Samitaur Tower is an information tower, constructed at the corner of Hayden Avenue and National Boulevard leading into the Hayden Tract of Culver City.

Conceptually, the tower has both introverted and extroverted planning objectives. Internal to the burgeoning site area of new media companies, graphic designers, and general office tenants, the tower will symbolize the advent of this important new urban development, provide a changing art display for local viewing, and offer a variety of graphic content and data on its five screens concerning coming events and current achievements of the tenants who occupy that part of the city.

Externally, the tower displays culturally significant content and local event information, along with art and graphic presentations of all sorts available to audiences who pass the site area, traveling on a number of local thoroughfares in the Culver City-West Los Angeles area.

In addition to the large number of cars passing the site, the new Expo light rail line, passes by the Hayden-National corner, with two local stops several blocks east and west of the site. The presence of the train riders guarantees an enormous daily audience, as well as an increase in pedestrians in the area, who will walk past the Tower from the train stops to local businesses.
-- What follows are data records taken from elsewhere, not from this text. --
(* ===== verification/Kernel.v ===== *)
(** * Kernel: file descriptors, byte channels and errno

    The operating system is a parameter: the class [Kernel] has the system
    calls that libxio uses to move bytes, [KernelLaws] what their manual pages
    promise.  A descriptor reads from and writes to a channel, a queue of
    bytes: the two ends of a pipe share one, a socket has one per direction.
    What a call that fails or that moves fewer bytes than asked for does is up
    to the kernel.  A program state ([world]) is the memory, the kernel's state
    and [errno]. *)

From S2P Require Import Prelude Memory.

Local Open Scope Z_scope.

(** ** Constants (x86-64 Linux) *)

Definition EINVAL : Z := 22.
Definition ENOMEM : Z := 12.
Definition EAGAIN : Z := 11.
Definition ENOTSUP : Z := 95.
Definition EINPROGRESS : Z := 115.
Definition O_NONBLOCK : Z := 2048.    (* 0x00000800 *)
Definition O_CLOEXEC : Z := 524288.   (* 0x00080000 *)

(** ** System calls *)

(** The result of a system call: an error number or a value. *)
Abbreviation sysres A := (Z + A)%type.

Class Kernel : Type := {
  kst : Type;
  chan : Type;
  chan_eq_dec :: EqDecision chan;
  (** the channels that a descriptor reads from and writes to *)
  rd_chan : kst → Z → option chan;
  wr_chan : kst → Z → option chan;
  content : kst → chan → bytes;
  sys_read : Z → Z → kst → sysres bytes * kst;
  sys_write : Z → bytes → kst → sysres Z * kst;
  sys_splice : Z → Z → Z → kst → sysres Z * kst;
  sys_tee : Z → Z → Z → kst → sysres Z * kst;
  sys_sendfile : Z → Z → Z → kst → sysres Z * kst;
  sys_pipe2 : Z → kst → sysres (Z * Z) * kst;
  sys_close : Z → kst → sysres () * kst;
}.

Section laws.
Context `{Kernel}.
Implicit Types (k : kst) (c : chan).

(** [k'] has the descriptors of [k] and the contents [f]. *)
Definition transfer k k' (f : chan → bytes) : Prop :=
  (∀ c, content k' c = f c)
  ∧ (∀ fd, rd_chan k' fd = rd_chan k fd) ∧ (∀ fd, wr_chan k' fd = wr_chan k fd).

Definition upd (f : chan → bytes) c l : chan → bytes :=
  λ c', if decide (c' = c) then l else f c'.

(** From [k] to [k'] the bytes [d] were taken out of [c]; were added to it;
    went from one channel to another. *)
Definition took k k' c (d : bytes) : Prop :=
  ∃ rest, content k c = d ++ rest ∧ transfer k k' (upd (content k) c rest).
Definition put k k' c (d : bytes) : Prop :=
  transfer k k' (upd (content k) c (content k c ++ d)).
Definition moved k k' ci co (d : bytes) : Prop :=
  ci ≠ co ∧ ∃ rest, content k ci = d ++ rest
    ∧ transfer k k' (upd (upd (content k) ci rest) co (content k co ++ d)).

(** What pipe(7), read(2), write(2), splice(2), sendfile(2) and tee(2)
    document; the channel of an open file is what follows its offset. *)
Class KernelLaws : Prop := {
  (** F_SETPIPE_SZ: a queue inside of the machine has at most 2^31 bytes *)
  pipe_capacity k r w c : rd_chan k r = Some c → wr_chan k w = Some c →
    Z.of_nat (length (content k c)) <= 2 ^ 31;
  read_err k fd n e k' : sys_read fd n k = (inl e, k') → transfer k k' (content k);
  read_ok k fd n d k' : sys_read fd n k = (inr d, k') →
    ∃ c, rd_chan k fd = Some c ∧ Z.of_nat (length d) <= n ∧ took k k' c d;
  write_err k fd d e k' : sys_write fd d k = (inl e, k') → transfer k k' (content k);
  write_ok k fd d n k' : sys_write fd d k = (inr n, k') →
    ∃ c, wr_chan k fd = Some c ∧ 0 <= n <= Z.of_nat (length d)
      ∧ put k k' c (take (Z.to_nat n) d);
  splice_err k i o n e k' : sys_splice i o n k = (inl e, k') → transfer k k' (content k);
  splice_ok k i o n r k' : sys_splice i o n k = (inr r, k') →
    ∃ ci co d, rd_chan k i = Some ci ∧ wr_chan k o = Some co
      ∧ r = Z.of_nat (length d) ∧ r <= n ∧ moved k k' ci co d;
  sendfile_err k o i n e k' : sys_sendfile o i n k = (inl e, k') → transfer k k' (content k);
  sendfile_ok k o i n r k' : sys_sendfile o i n k = (inr r, k') →
    ∃ ci co d, rd_chan k i = Some ci ∧ wr_chan k o = Some co
      ∧ r = Z.of_nat (length d) ∧ r <= n ∧ moved k k' ci co d;
  tee_err k i o n e k' : sys_tee i o n k = (inl e, k') → transfer k k' (content k);
  tee_ok k i o n r k' : sys_tee i o n k = (inr r, k') →
    ∃ ci co d, rd_chan k i = Some ci ∧ wr_chan k o = Some co ∧ ci ≠ co
      ∧ r = Z.of_nat (length d) ∧ r <= n ∧ d `prefix_of` content k ci ∧ put k k' co d;
  pipe2_err k flags e k' : sys_pipe2 flags k = (inl e, k') → 0 < e ∧ transfer k k' (content k);
  (** two new descriptors on a new, empty channel *)
  pipe2_ok k flags r w k' : sys_pipe2 flags k = (inr (r, w), k') →
    0 <= r ∧ 0 <= w ∧ r ≠ w ∧ ∃ c, rd_chan k' r = Some c ∧ wr_chan k' w = Some c
      ∧ content k' c = [] ∧ (∀ c', c' ≠ c → content k' c' = content k c')
      ∧ rd_chan k r = None ∧ wr_chan k r = None ∧ rd_chan k w = None ∧ wr_chan k w = None
      ∧ (∀ fd, rd_chan k fd ≠ Some c) ∧ (∀ fd, wr_chan k fd ≠ Some c)
      ∧ (∀ fd, fd ≠ r → rd_chan k' fd = rd_chan k fd)
      ∧ (∀ fd, fd ≠ w → wr_chan k' fd = wr_chan k fd);
  close_ok k fd k' : sys_close fd k = (inr (), k') →
    (∀ c, content k' c = content k c) ∧ rd_chan k' fd = None ∧ wr_chan k' fd = None
    ∧ (∀ fd', fd' ≠ fd → rd_chan k' fd' = rd_chan k fd' ∧ wr_chan k' fd' = wr_chan k fd');
}.
End laws.

Arguments KernelLaws : clear implicits.

(** ** Program states *)

Record world `{Kernel} : Type := World { wmem : memory; wkern : kst; werrno : Z }.
Arguments World {_} _ _ _.
Abbreviation WW := (ST world).

Section world.
Context `{Kernel}.
Implicit Types (w : world).

Definition set_mem (f : memory → memory) w : world := World (f (wmem w)) (wkern w) (werrno w).

(** Code that only uses the memory. *)
Definition lift {A} (c : MM A) : WW A := λ w,
  match c (wmem w) with
  | Ok (a, m') => Ok (a, World m' (wkern w) (werrno w))
  | Abort => Abort
  | UB => UB
  | NoFuel => NoFuel
  end.

Definition set_errno (e : Z) : WW () := λ w, Ok ((), World (wmem w) (wkern w) e).
Definition get_errno : WW Z := λ w, Ok (werrno w, w).

(** A system call: -1 and [errno], or the value. *)
Definition syscall {A} (f : kst → sysres A * kst) : WW (option A) := λ w,
  match f (wkern w) with
  | (inl e, k) => Ok (None, World (wmem w) k e)
  | (inr a, k) => Ok (Some a, World (wmem w) k (werrno w))
  end.

Definition ret_size (r : option Z) : Z := match r with Some n => n | None => -1 end.

(** [read(fd, buf, n)] into a local array: the bytes read. *)
Definition read_local (fd n : Z) : WW (option bytes) := syscall (sys_read fd n).

(** [read(fd, buf, n)] *)
Definition read (fd : Z) (buf : ptr) (n : Z) : WW Z :=
  r ← read_local fd n;
  match r with
  | None => mret (-1)
  | Some d => lift (write_range buf d);; mret (Z.of_nat (length d))
  end.

(** [write(fd, text, n)] of a local array or a literal with the bytes [d]. *)
Definition write_local (fd : Z) (d : bytes) : WW Z :=
  r ← syscall (sys_write fd d); mret (ret_size r).

(** [write(fd, buf, n)] *)
Definition write (fd : Z) (buf : ptr) (n : Z) : WW Z :=
  d ← lift (read_range buf n); write_local fd d.

Definition splice (i o n : Z) : WW Z := r ← syscall (sys_splice i o n); mret (ret_size r).
Definition tee (i o n : Z) : WW Z := r ← syscall (sys_tee i o n); mret (ret_size r).
Definition sendfile (o i n : Z) : WW Z := r ← syscall (sys_sendfile o i n); mret (ret_size r).
Definition close (fd : Z) : WW Z :=
  r ← syscall (sys_close fd); mret match r with Some _ => 0 | None => -1 end.

Lemma wp_lift {A} (c : MM A) (Q : A → world → Prop) w :
  wp c (λ a m', Q a (World m' (wkern w) (werrno w))) (wmem w) → wp (lift c) Q w.
Proof. unfold wp, lift. by destruct (c (wmem w)) as [[??]| | |]. Qed.

Lemma wp_set_errno e (Q : () → world → Prop) w :
  Q () (World (wmem w) (wkern w) e) → wp (set_errno e) Q w.
Proof. done. Qed.
End world.

(** The contents of a channel after a transfer. *)
Lemma transfer_content `{Kernel} k k' f c : transfer k k' f → content k' c = f c.
Proof. by intros [Hc _]. Qed.
Lemma transfer_rd `{Kernel} k k' f fd : transfer k k' f → rd_chan k' fd = rd_chan k fd.
Proof. by intros (_ & Hr & _). Qed.
Lemma transfer_wr `{Kernel} k k' f fd : transfer k k' f → wr_chan k' fd = wr_chan k fd.
Proof. by intros (_ & _ & Hw). Qed.

Lemma upd_eq `{Kernel} (f : chan → bytes) c l : upd f c l c = l.
Proof. unfold upd. by rewrite decide_True. Qed.
Lemma upd_ne `{Kernel} (f : chan → bytes) c c' l : c' ≠ c → upd f c l c' = f c'.
Proof. intros. unfold upd. by rewrite decide_False. Qed.

Create Rewrite HintDb kernel.
#[export] Hint Rewrite @upd_eq : kernel.
#[export] Hint Rewrite @upd_ne using done : kernel.

Section transfers.
Context `{Kernel}.
Implicit Types (k : kst) (c : chan) (d : bytes).

Lemma took_nil k k' c : transfer k k' (content k) → took k k' c [].
Proof.
  intros (Hc & Hr & Hw). exists (content k c). split; [done|]. split; [|done].
  intros c'. rewrite Hc. unfold upd. by case_decide; subst.
Qed.

Lemma took_nil_inv k k' c : took k k' c [] → transfer k k' (content k).
Proof.
  intros (r & Hd & Hc & Hr & Hw). split; [|done]. intros c'. rewrite Hc.
  unfold upd. case_decide; subst; [by rewrite Hd|done].
Qed.

Lemma took_refl k c : took k k c [].
Proof. by apply took_nil. Qed.

Lemma took_trans k k1 k2 c d1 d2 : took k k1 c d1 → took k1 k2 c d2 → took k k2 c (d1 ++ d2).
Proof.
  intros (r1 & Hd1 & Hc1 & Hr1 & Hw1) (r2 & Hd2 & Hc2 & Hr2 & Hw2). exists r2. split.
  - rewrite Hd1, <- app_assoc, <- Hd2, Hc1. by autorewrite with kernel.
  - split; [|split; intros; by rewrite ?Hr2, ?Hw2].
    intros c'. rewrite Hc2. unfold upd at 1. case_decide; subst; [by rewrite upd_eq|].
    by rewrite Hc1, !upd_ne.
Qed.

Lemma took_content k k' c d : took k k' c d → content k c = d ++ content k' c.
Proof. intros (r & -> & Hc & _). by rewrite Hc, upd_eq. Qed.
Lemma put_content k k' c d : put k k' c d → content k' c = content k c ++ d.
Proof. intros (Hc & _). by rewrite Hc, upd_eq. Qed.
Lemma put_nil k k' c : transfer k k' (content k) → put k k' c [].
Proof.
  intros (Hc & Hr & Hw). split; [|done]. intros c'. rewrite Hc, app_nil_r.
  unfold upd. by case_decide; subst.
Qed.
Lemma moved_nil k k' ci co : ci ≠ co → transfer k k' (content k) → moved k k' ci co [].
Proof.
  intros Hne (Hc & Hr & Hw). split; [done|]. exists (content k ci). split; [done|]. split; [|done].
  intros c. rewrite Hc, app_nil_r. unfold upd. by repeat case_decide; subst.
Qed.
Lemma moved_other k k' ci co d c :
  moved k k' ci co d → c ≠ ci → c ≠ co → content k' c = content k c.
Proof. intros (_ & r & _ & Hc & _) ? ?. by rewrite Hc, !upd_ne. Qed.
Lemma took_other k k' c d c' : took k k' c d → c' ≠ c → content k' c' = content k c'.
Proof. intros (r & _ & Hc & _) ?. by rewrite Hc, upd_ne. Qed.
Lemma put_other k k' c d c' : put k k' c d → c' ≠ c → content k' c' = content k c'.
Proof. intros (Hc & _) ?. by rewrite Hc, upd_ne. Qed.
Lemma moved_content k k' ci co d :
  moved k k' ci co d →
  content k ci = d ++ content k' ci ∧ content k' co = content k co ++ d.
Proof.
  intros (Hne & r & -> & Hc & _). rewrite !Hc, upd_eq. by rewrite upd_ne, upd_eq.
Qed.
End transfers.

(** ** Specifications of the system calls *)
Section syscalls.
Context `{KL : !KernelLaws K}.
Implicit Types (w : world) (Q : Z → world → Prop).

Lemma wp_read_local fd n (Q : option bytes → world → Prop) w :
  (∀ k' e, transfer (wkern w) k' (content (wkern w)) → Q None (World (wmem w) k' e)) →
  (∀ d c k', rd_chan (wkern w) fd = Some c → Z.of_nat (length d) <= n →
     took (wkern w) k' c d → Q (Some d) (World (wmem w) k' (werrno w))) →
  wp (read_local fd n) Q w.
Proof.
  intros Herr Hok. unfold read_local, syscall, wp.
  destruct (sys_read fd n (wkern w)) as [[e|d] k'] eqn:E.
  - by apply Herr, (read_err _ _ _ _ _ E).
  - destruct (read_ok _ _ _ _ _ E) as (c & ? & ? & ?). by eapply Hok.
Qed.

Lemma wp_write_local fd d Q w :
  (∀ k' e, transfer (wkern w) k' (content (wkern w)) → Q (-1) (World (wmem w) k' e)) →
  (∀ r c k', wr_chan (wkern w) fd = Some c → 0 <= r <= Z.of_nat (length d) →
     put (wkern w) k' c (take (Z.to_nat r) d) → Q r (World (wmem w) k' (werrno w))) →
  wp (write_local fd d) Q w.
Proof.
  intros Herr Hok. unfold write_local. wp_step. unfold syscall, wp. simpl.
  destruct (sys_write fd d (wkern w)) as [[e|r] k'] eqn:E.
  - by apply Herr, (write_err _ _ _ _ _ E).
  - destruct (write_ok _ _ _ _ _ E) as (c & ? & ? & ?). by eapply Hok.
Qed.

Lemma wp_write fd buf d n Q w :
  mem_at (wmem w) buf d → n = Z.of_nat (length d) →
  (∀ k' e, transfer (wkern w) k' (content (wkern w)) → Q (-1) (World (wmem w) k' e)) →
  (∀ r c k', wr_chan (wkern w) fd = Some c → 0 <= r <= n →
     put (wkern w) k' c (take (Z.to_nat r) d) → Q r (World (wmem w) k' (werrno w))) →
  wp (write fd buf n) Q w.
Proof.
  intros Hbuf -> Herr Hok. unfold write. wp_step. apply wp_lift.
  eapply wp_Ok; [by apply read_range_ok|]. by apply wp_write_local.
Qed.

Lemma wp_splice i o n Q w :
  (∀ k' e, transfer (wkern w) k' (content (wkern w)) → Q (-1) (World (wmem w) k' e)) →
  (∀ ci co d k', rd_chan (wkern w) i = Some ci → wr_chan (wkern w) o = Some co →
     Z.of_nat (length d) <= n → moved (wkern w) k' ci co d →
     Q (Z.of_nat (length d)) (World (wmem w) k' (werrno w))) →
  wp (splice i o n) Q w.
Proof.
  intros Herr Hok. unfold splice. wp_step. unfold syscall, wp.
  destruct (sys_splice i o n (wkern w)) as [[e|r] k'] eqn:E; simpl.
  - by apply Herr, (splice_err _ _ _ _ _ _ E).
  - destruct (splice_ok _ _ _ _ _ _ E) as (ci & co & d & ? & ? & -> & ? & ?). by eapply Hok.
Qed.

Lemma wp_sendfile o i n Q w :
  (∀ k' e, transfer (wkern w) k' (content (wkern w)) → Q (-1) (World (wmem w) k' e)) →
  (∀ ci co d k', rd_chan (wkern w) i = Some ci → wr_chan (wkern w) o = Some co →
     Z.of_nat (length d) <= n → moved (wkern w) k' ci co d →
     Q (Z.of_nat (length d)) (World (wmem w) k' (werrno w))) →
  wp (sendfile o i n) Q w.
Proof.
  intros Herr Hok. unfold sendfile. wp_step. unfold syscall, wp.
  destruct (sys_sendfile o i n (wkern w)) as [[e|r] k'] eqn:E; simpl.
  - by apply Herr, (sendfile_err _ _ _ _ _ _ E).
  - destruct (sendfile_ok _ _ _ _ _ _ E) as (ci & co & d & ? & ? & -> & ? & ?). by eapply Hok.
Qed.

Lemma wp_tee i o n Q w :
  (∀ k' e, transfer (wkern w) k' (content (wkern w)) → Q (-1) (World (wmem w) k' e)) →
  (∀ ci co d k', rd_chan (wkern w) i = Some ci → wr_chan (wkern w) o = Some co →
     Z.of_nat (length d) <= n → ci ≠ co → d `prefix_of` content (wkern w) ci →
     put (wkern w) k' co d → Q (Z.of_nat (length d)) (World (wmem w) k' (werrno w))) →
  wp (tee i o n) Q w.
Proof.
  intros Herr Hok. unfold tee. wp_step. unfold syscall, wp.
  destruct (sys_tee i o n (wkern w)) as [[e|r] k'] eqn:E; simpl.
  - by apply Herr, (tee_err _ _ _ _ _ _ E).
  - destruct (tee_ok _ _ _ _ _ _ E) as (ci & co & d & ? & ? & ? & -> & ? & ? & ?).
    by eapply Hok.
Qed.
End syscalls.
The tower consists of five circular steel rings, approximately 30 feet in diameter. As the height increases, the rings are staggered in plan, back and forth – to the north, east, south, and west – in order to establish proximity and viewing angles for various levels at various heights. Projection screens at each floor are to be seen from cars on surrounding surface streets, from freeways, by passengers at train stops, from on-board the moving trains, and from area pedestrians at a variety of key walking and viewing points.